Al-Gammal agreed to work for the EGID and undertook training in political objectives of the revolution, basic economics and corporate practice, Jewish history and religion, social customs, surveillance photography with miniature cameras, radio communication, intelligence collection, hand-to-hand skills, and explosives. He was taught to distinguish Ashkenazi and Sephardi communities. He then assumed the cover of "Jacques Bitton", an Ashkenazi Jew said to have been born on 23 August 1919 to a French father and an Italian mother, and moved to Alexandria, where he lived in a largely Jewish neighborhood and took a job with an insurance company while building contacts in clandestine circles. Under this identity, he was issued an Israeli passport from Tel Aviv (no. 146742) and was assigned the Egyptian intelligence codename 313.

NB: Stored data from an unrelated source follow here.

(** ** Cursors *)

(** The instants a [datetime] represents, and how their texts are told from an identifier. *)
Definition datable (t : Time) : Prop := 0 <= (civil_of_days (t / days 1)).1.1 < 10000.
Lemma split_once_app c l r : str_all (fun a => a != c) l = true -> split_once c (l +:+ String c "" +:+ r) = Some (l, r).
Proof.
  induction l as [|a l IH]; cbn [str_all]; intros H.
  - change (split_once c (String c r) = Some (EmptyString, r)). cbn [split_once]. by rewrite eqb_refl.
  - apply andb_true_iff in H as [H1 H2]. rewrite append_cons. cbn [split_once].
    destruct (a == c); [done|]. by rewrite IH.
Qed.
Definition is_dec (c : ascii) : bool := ((48 <=? code c) && (code c <=? 57))%N.
Lemma dec_digits_all w n rest : str_all is_dec rest = true -> str_all is_dec (dec_digits w n rest) = true.
Proof.
  revert n rest. induction w as [|w IH]; intros n rest H; cbn [dec_digits]; [done|]. apply IH. cbn [str_all].
  rewrite H, andb_true_r. unfold is_dec. pose proof (N.mod_lt n 10 ltac:(lia)).
  replace (code (ascii_of_N (48 + n mod 10))) with (48 + n mod 10)%N by (symmetry; apply N_ascii_embedding; lia).
  rewrite andb_true_iff, !N.leb_le. generalize dependent (n mod 10)%N. lia.
Qed.
Lemma digits_no_bar w n : str_all (fun a => a != "|"%char) (dec_digits w n "") = true.
Proof.
  eapply str_all_imp; [|by apply (dec_digits_all w n "")].
  intros c H. apply negb_true_iff, bool_decide_eq_false. intros ->. vm_compute in H. done.
Qed.
Lemma isoformat_no_bar t : str_all (fun a => a != "|"%char) (isoformat t) = true.
Proof.
  unfold isoformat. destruct (civil_of_days (t / days 1)) as [[y m] d]. cbv zeta.
  rewrite !str_all_app, !digits_no_bar. destruct (t mod second =? 0); [done|]. by rewrite str_all_app, digits_no_bar.
Qed.
Lemma read_cursor_steps c text l r t u : b64url_decode c = Some text -> split_once "|" text = Some (l, r) ->
  fromisoformat l = Some t -> uuid_parse r = Some u -> Privacy.read_cursor c = Some (t, u).
Proof. intros H1 H2 H3 H4. unfold Privacy.read_cursor. rewrite H1. cbn. rewrite H2. cbn. rewrite H3. cbn. by rewrite H4. Qed.
Lemma cursor_roundtrip t u : datable t -> Privacy.read_cursor (PrivacyRepo._encode_cursor t u) = Some (t, u).
Proof.
  intros Ht. eapply read_cursor_steps.
  - apply b64url_decode_encode.
  - apply split_once_app, isoformat_no_bar.
  - by apply fromisoformat_isoformat.
  - apply uuid_parse_str.
Qed.

(** ** Following the pages *)

Section Pages.
Context {R : Type} {RC : RedisClient R} {E : Env}.
Implicit Types (w : World R).

Definition supervises (claims : AccessClaims) (db : Db) : bool :=
  existsb (fun a => a is_in Recovery.STRONG_METHODS) (ac_assurance claims)
  && row_exists (fun s => (sb_user_id s == ac_user_id claims) && (sb_role s == staff_value SECURITY_SUPERVISOR_L3)
                          && is_none (sb_revoked_at s)) (staff_role_bindings db).
Definition after_row (a : AuditLog) : string := PrivacyRepo._encode_cursor (a_occurred_at a) (a_audit_id a).
Definition item (a : AuditLog) : AuditRecord := Privacy._redact (audit_record a).

Lemma firstn_take_more {A} (l : list A) limit : List.firstn limit (List.firstn (limit + 1) l) = List.firstn limit l.
Proof. rewrite List.firstn_firstn. f_equal. lia. Qed.
Lemma length_take_more {A} (l : list A) limit : (limit <? length (List.firstn (limit + 1) l))%nat = (limit <? length l)%nat.
Proof. rewrite List.length_firstn. destruct (Nat.ltb_spec limit (length l)); [apply Nat.ltb_lt|apply Nat.ltb_ge]; lia. Qed.
(** A page is the next rows of the history; the query itself is written down. *)
Definition page_of (H : list AuditLog) (limit : nat) : AuditPage :=
  MkAuditPage (List.map item (List.firstn limit H))
    (if (limit <? length H)%nat then after_row <$> list.last (List.firstn limit H) else None).
Lemma run_insert_audit a s o et c m w : insert_audit a s o et "success" c m w
  = (inr (), next_seed (with_db (with_audit (MkAuditLog (uuid4 (w_seed w)) a s o et "success" c m (w_now w)) (w_db w)) w)).
Proof. unfold insert_audit. run. unfold add_row. run. by destruct w. Qed.
Lemma run_search_logs actor filters position limit cid w : exists row w',
  PrivacyRepo.search_audit_logs actor filters position limit cid w
    = (inr (MkAuditPage (List.map audit_record (List.firstn limit (history filters position (w_db w))))
             (ap_next_cursor (page_of (history filters position (w_db w)) limit))), w') /\
  w_db w' = with_audit row (w_db w) /\ a_occurred_at row = w_now w /\ db_step w w'.
Proof.
  unfold PrivacyRepo.search_audit_logs. do 2 eexists. split.
  - erewrite run_bind.
    2: { apply run_tx. rewrite bind_get_db. cbv zeta. rewrite (run_bind _ _ _ _ _ (run_insert_audit _ _ _ _ _ _ _)). reflexivity. }
    cbv beta iota. rewrite length_take_more, firstn_take_more. reflexivity.
  - by repeat split.
Qed.
Lemma run_search claims filters cursor position limit cid w :
  supervises claims (w_db w) = true ->
  match cursor with
  | Some c => nonempty c = true /\ exists p, Privacy.read_cursor c = Some p /\ position = Some p
  | None => position = None
  end ->
  exists row w', Privacy.search claims filters cursor limit cid w
    = (inr (page_of (history filters position (w_db w)) limit), w') /\
    w_db w' = with_audit row (w_db w) /\ a_occurred_at row = w_now w /\ db_step w w'.
Proof.
  intros Hs Hc. unfold supervises in Hs. apply andb_true_iff in Hs as [H1 H2].
  destruct (run_search_logs (ac_user_id claims) filters position limit cid w) as (row & w' & Hr & Hdb & Ho & Hst).
  exists row, w'. split; [|done].
  unfold Privacy.search, Privacy._require_recent_mfa. rewrite H1. cbn [negb]. run.
  unfold PrivacyRepo.audit_staff_has_role. run. rewrite H2. cbn [negb]. run.
  rewrite (run_bind _ _ w position w).
  2: { destruct cursor as [c|]; [|by subst]. destruct Hc as (Hn & p & Hp & ->). rewrite Hn.
       unfold Privacy.decode_cursor. rewrite Hp. by run. }
  rewrite (run_bind _ _ _ _ _ Hr). cbn [ap_items ap_next_cursor]. rewrite map_map. reflexivity.
Qed.

(** A reviewer asks for the first page and follows the cursors, each request at its own instant;
    [None] is a refusal, or a review that has not come to its end. *)
Fixpoint review (claims : AccessClaims) (filters : AuditSearchFilter) (limit : nat) (cid : UUID)
    (instants : list Time) (cursor : option string) w : option (list AuditRecord) :=
  match instants with
  | [] => None
  | t :: instants =>
    match Privacy.search claims filters cursor limit cid (at_time t w) with
    | (inr page, w') =>
      match ap_next_cursor page with
      | Some next => app (ap_items page) <$> review claims filters limit cid instants (Some next) w'
      | None => Some (ap_items page)
      end
    | (inl _, _) => None
    end
  end.

Lemma split_page {A} n (l : list A) : (0 < n)%nat -> (n < length l)%nat ->
  exists l1 a l2, l = (l1 ++ [a]) ++ l2 /\ List.firstn n l = l1 ++ [a] /\ length (l1 ++ [a]) = n.
Proof.
  intros H0 Hn. assert (Hl : length (List.firstn n l) = n) by (rewrite List.length_firstn; lia).
  destruct (List.exists_last (l := List.firstn n l)) as (l1 & x & Hx); [by intros H; rewrite H in Hl; cbn in Hl; lia|].
  exists l1, x, (List.skipn n l). rewrite <- Hx. by rewrite List.firstn_skipn.
Qed.
Lemma read_after_row a : datable (a_occurred_at a) -> Privacy.read_cursor (after_row a) = Some (position a).
Proof. exact (cursor_roundtrip (a_occurred_at a) (a_audit_id a)). Qed.
Lemma nonempty_cursor a : datable (a_occurred_at a) -> nonempty (after_row a) = true.
Proof.
  intros H. unfold nonempty. apply negb_true_iff, bool_decide_eq_false. intros He.
  pose proof (read_after_row a H) as Hc. by rewrite He in Hc.
Qed.

Section Review.
Context (claims : AccessClaims) (filters : AuditSearchFilter) (limit : nat) (cid : UUID) (db0 : Db).
Context (Hlimit : (0 < limit)%nat) (Hids : NoDup (List.map a_audit_id (audit_logs db0)))
  (Hdates : forall a, a ∈ audit_logs db0 -> datable (a_occurred_at a)).
Definition younger (t : Time) : Prop := forall a, a ∈ audit_logs db0 -> a_occurred_at a < t.

Lemma review_from instants cursor p w new : instants <> [] -> (forall t, t ∈ instants -> younger t) ->
  supervises claims (w_db w) = true -> audit_logs (w_db w) = audit_logs db0 ++ new ->
  (forall a, a ∈ new -> younger (a_occurred_at a)) ->
  history filters p (w_db w) = history filters p db0 ->
  match cursor with
  | Some c => nonempty c = true /\ exists q, Privacy.read_cursor c = Some q /\ p = Some q
  | None => p = None
  end ->
  (length (history filters p db0) <= limit * length instants)%nat ->
  review claims filters limit cid instants cursor w = Some (List.map item (history filters p db0)).
Proof.
  revert cursor p w new. induction instants as [|t instants IH]; [done|].
  intros cursor p w new _ Hy Hs Hl Hnew Hh Hc Hlen. cbn [review].
  destruct (run_search claims filters cursor p limit cid (at_time t w) Hs Hc) as (row & w' & -> & Hdb & Hrow & _).
  wsimpl_in Hdb. cbn [at_time set w_db w_now] in *. rewrite Hh. set (H := history filters p db0) in *.
  unfold page_of. cbn [ap_next_cursor ap_items]. destruct (Nat.ltb_spec limit (length H)) as [Hlt|Hge].
  2: { by rewrite firstn_all2. }
  destruct (split_page limit H Hlimit Hlt) as (l1 & a & l2 & HH & Hf & Hn). rewrite Hf, last_snoc. cbn [fmap option_fmap option_map].
  assert (Ha : a ∈ audit_logs db0).
  { assert (Hin : a ∈ H) by (rewrite HH; apply elem_of_app; left; apply elem_of_snoc; by right).
    unfold H in Hin. rewrite history_perm in Hin. by apply elem_of_where in Hin as [? _]. }
  assert (Hrest : history filters (Some (position a)) db0 = l2).
  { apply (history_rest filters p db0 l1); [done|]. fold H. by rewrite HH, <- app_assoc. }
  assert (Hl' : audit_logs (w_db w') = audit_logs db0 ++ (new ++ [row])) by (rewrite Hdb; cbn; by rewrite Hl, app_assoc).
  assert (Hnew' : forall b, b ∈ new ++ [row] -> younger (a_occurred_at b)).
  { intros b [Hb| ->]%elem_of_snoc; [by apply Hnew|]. rewrite Hrow. apply Hy. by left. }
  assert (Hlen' : (length H = limit + length l2)%nat) by (rewrite HH, length_app; lia).
  rewrite (IH _ (Some (position a)) w' (new ++ [row])).
  - cbn [fmap option_fmap option_map]. by rewrite Hrest, HH, !map_app.
  - intros ->. cbn in Hlen. lia.
  - intros t' Ht'. apply Hy. by right.
  - by rewrite Hdb.
  - done.
  - done.
  - apply (history_younger filters (position a) db0 (w_db w') (new ++ [row]) Hl'). intros b Hb. by apply Hnew'.
  - split; [by apply nonempty_cursor, Hdates|]. exists (position a). split; [exact (read_after_row a (Hdates a Ha))|done].
  - rewrite Hrest. cbn [length] in Hlen. lia.
Qed.
End Review.

(** C25: the review of the audit history comes to its end and misses nothing.  A supervisor who asks
    for the first page and follows the cursors sees exactly the rows that match the filter, each of
    them once, from the youngest to the oldest, however many pages that takes and although each of
    these requests adds a row to the history; as many requests as there are pages are enough. *)
Theorem audit_review_complete claims filters limit cid instants w :
  (0 < limit)%nat -> instants <> [] -> NoDup (List.map a_audit_id (audit_logs (w_db w))) ->
  (forall a, a ∈ audit_logs (w_db w) -> datable (a_occurred_at a)) ->
  (forall t a, t ∈ instants -> a ∈ audit_logs (w_db w) -> a_occurred_at a < t) ->
  supervises claims (w_db w) = true ->
  (count_ (matches filters) (audit_logs (w_db w)) <= limit * length instants)%nat ->
  exists rows, rows ≡ₚ where_ (matches filters) (audit_logs (w_db w)) /\ StronglySorted follows rows /\
    review claims filters limit cid instants None w = Some (List.map item rows).
Proof.
  intros H0 Hi Hn Hd Hy Hs Hlen. exists (history filters None (w_db w)).
  assert (Hp : history filters None (w_db w) ≡ₚ where_ (matches filters) (audit_logs (w_db w))).
  { rewrite history_perm. unfold selected. cbn [given]. erewrite where_ext; [done|]. intros. by rewrite andb_true_r. }
  split; [done|]. split; [by apply history_sorted|].
  apply (review_from claims filters limit cid (w_db w) H0 Hn Hd instants None None w []); try done.
  - intros t Ht a. by apply Hy.
  - by rewrite app_nil_r.
  - by intros a ?%elem_of_nil.
  - by rewrite Hp.
Qed.
End Pages.

(** ** Redaction *)

(** What may be shown: no value of a sensitive name at any depth, no long text, no long list. *)
Fixpoint shown (v : json) : bool :=
  match v with
  | JObj items => forallb (fun kv => (if Privacy.is_sensitive kv.1 then json_eqb kv.2 (JStr "[REDACTED]") else true)
                                     && shown kv.2) items
  | JList l => (length l <=? 20)%nat && forallb shown l
  | JStr s => (String.length s <=? 120)%nat
  | JNull | JBool _ | JNum _ => true
  end.
Lemma length_take_s n s : (String.length (take_s n s) <= n)%nat.
Proof. revert s. induction n as [|n IH]; intros [|c s]; cbn; try lia. specialize (IH s). lia. Qed.
Lemma take_s_short n s : (String.length s <= n)%nat -> take_s n s = s.
Proof. revert s. induction n as [|n IH]; intros [|c s]; cbn; intros H; try done; [lia|]. rewrite IH; [done|lia]. Qed.
Lemma forallb_firstn {A} (P : A -> bool) n l : forallb P l = true -> forallb P (List.firstn n l) = true.
Proof. rewrite !forallb_forall. intros H x Hx. apply H. rewrite <- (List.firstn_skipn n l). apply in_app_iff. by left. Qed.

=== Infiltration into Israel ===
Accounts differ on who recruited and handled Refaat al-Gammal for insertion into Israel. Some sources credit Hassan Helmy Bulbul, with Abdel Mohsen Faqih as his assistant. Others name Major General Abdel Aziz El-Toudy, who is said to have maintained contact with al-Gammal during the mission. A third view holds that the operation was a team effort rather than the work of a single officer. He began his mission in Egypt by establishing a cover in Alexandria. He lived in a Jewish neighborhood and presented himself as a European Jew from West Germany and northern France. With support from Egyptian intelligence, he secured a position at an insurance company, which helped consolidate the credibility of his identity.

Al-Gammal received help from Levi Salama, an acquaintance from his time in prison, who introduced him to prominent members of Alexandria's Jewish community. These contacts reinforced his credibility and strengthened his cover. After his identity as a foreign Jew in Egypt was fully established, Egyptian intelligence arranged his transfer to Israel via France. He left Alexandria for Paris, then traveled to Tel Aviv on a forged foreign passport, arriving in June 1956, the date later recorded as the start of his long-term operation.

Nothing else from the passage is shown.